El cepillo suave (muchas veces de poliamida o de seda) se usa a continuación para acabar la limpieza, y permite eliminar el resto de polvo que pueda quedar en el caballo. El cepillo suave se pasa en el mismo sentido que el duro, de la cabeza a la grupa.

 

Trucos:

* Para eliminar el polvo presente en los cepillos o almohazas, frótalos contra una superficie dura (barrera de madera, postigo de los boxes, suelo…).

* El trapo suave  (llamado «mandil») permite dar un toque adicional y que el pelo del caballo brille al máximo.

* Para un pelo más brillante, puedes vaporizar un lustrante sobre el pelo del caballo o sobre un cepillo, en caso de que el caballo se asuste con el spray. Cuidado, no hay que aplicarlo sobre el lomo del caballo, ya que la mantilla podría deslizarse hacia atrás.

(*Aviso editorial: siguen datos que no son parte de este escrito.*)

(** Keeping the entry. *)
Lemma mid_keep i K id R TK tm TR t :
  tmid i K (id :: R) TK (tm :: TR) t ->
  wp (put_list (negb (active_is_a t)) (Z.of_nat (length K)) id) t (λ _ t',
    active_is_a t' = active_is_a t ∧ tmid (S i) (K ++ [id]) R (TK ++ [tm]) TR t').
Proof.
  intros [H1 H2 (H3 & H3' & H3'') H4 H5 H6 H7 H8 H9]. simpl length in *. apply wp_put_list; [rewrite H2; lia|]. rewrite Nat2Z.id.
  inversion_clear H8 as [|? ? ? ? Hx H8']. set (a := active_is_a t) in *. set (l := <[_ := _]> _).
  destruct (set_list_facts (negb a) l t) as (E1 & E2 & E3 & E4). fold a in E1.
  assert (get_list a (set_list (negb a) l t) = get_list a t) as E5 by (rewrite E4; by destruct a).
  assert (get_list (negb a) (set_list (negb a) l t) = l) as E6 by (rewrite E4; by rewrite bool_decide_eq_true_2).
  split; [done|]. constructor; rewrite ?E1, ?E2, ?E3; try done.
  - intros b. rewrite E4. case_bool_decide; [|done]. unfold l. rewrite length_insert. apply H2.
  - rewrite length_app. simpl. lia.
  - intros j x Hj. rewrite E5. specialize (H4 (S j) x Hj). by replace (S i + j)%nat with (i + S j)%nat by lia.
  - intros j x Hj. rewrite E6. apply lookup_app_Some in Hj as [Hj|[Hle Hj]].
    + pose proof (lookup_lt_Some _ _ _ Hj). unfold l. rewrite list_lookup_insert_ne by lia. by apply H5.
    + apply list_lookup_singleton_Some in Hj as [Hj <-]. replace j with (length K) by lia.
      unfold l. apply list_lookup_insert_eq. rewrite H2. lia.
  - by rewrite <- app_assoc.
  - apply Forall2_app; [done|]. by constructor.
  - intros id' tm' E. rewrite (H9 id' tm' E). set_solver.
Qed.

Lemma mid_finish i K TK t : tmid i K [] TK [] t -> wp (swap_lists (Z.of_nat (length K))) t (λ _ t', trep TK t').
Proof.
  intros [H1 H2 (H3 & H3' & H3'') H4 H5 H6 H7 H8 H9]. unfold swap_lists. wp_pure. exists K. simpl in *. rewrite Nat.add_0_r in *.
  rewrite app_nil_r in *. constructor; simpl; try done; lia.
Qed.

* No te olvides de lavar cada cierto tiempo los cepillos con agua y jabón, para eliminar toda la suciedad que hayan acumulado con las limpiezas del caballo.

 


El cuidado de los cascos

Debajo de los cascos pueden meterse piedrecitas que podrían causar lesiones. La limpieza de los cascos exige por lo tanto una atención particular y debe efectuarse antes y después del trabajo. Esta precaución también te permitirá detectar cualquier anomalía o herida.

¿Cómo limpiar los cascos?

Para levantar los cascos del caballo, colócate a su lado. Desliza la mano, bajando desde el cuello y recorriendo toda la pata a lo largo. Un caballo domado lo entenderá enseguida y levantará el pie. Para ayudarte, puedes sujetar el pie por la cuartilla. No dudes en hablarle al caballo y en pedirle el pie con la voz.
El limpiacascos te va a permitir quitar cualquier cuerpo extraño alojado bajo el casco del caballo. Ve con cuidado y no te olvides de limpiar la ranilla (parte central del casco).

Trucos:
* Si el caballo descansa el peso de su cuerpo de tu lado, puedes empujarlo un poco para que se mueva y descanse el peso del otro lado. Entonces te será mucho más fácil cogerle el casco que vas a limpiar.
* Si el caballo no te da fácilmente el pie, puedes ayudarte cogiéndole la cerneja (los pelos que sobresalen de la cuartilla).
 


Cuidado de las crines

La aplicación de un desenredante (que también suele ser lustrante) en la crin y la cola te ayudará a desenredar más fácilmente las crines. El desenredante lustrante suele venir en spray y se aplica directamente sobre las crines. Cuidado, algunos caballos pueden tener miedo del spray , así que puedes aplicárselo con ayuda de un trapo o un cepillo.
En el caso de los caballos con pocas crines o con crines quebradizas, se puede desenredar la crin a mano para no debilitarla más.
Si el tiempo lo permite, puedes aplicar un champú a la cola del caballo, lo que la dejará mucho más sedosa.
 

Trucos:
* Evita utilizar un desenredante si vas a hacerle trenzas o pequeños moños.

 

Para acabar una buena limpieza, puedes limpiar las partes sensibles del caballo (ojos, ollares, comisuras de los labios) con ayuda de una esponja húmeda, para eliminar las impurezas.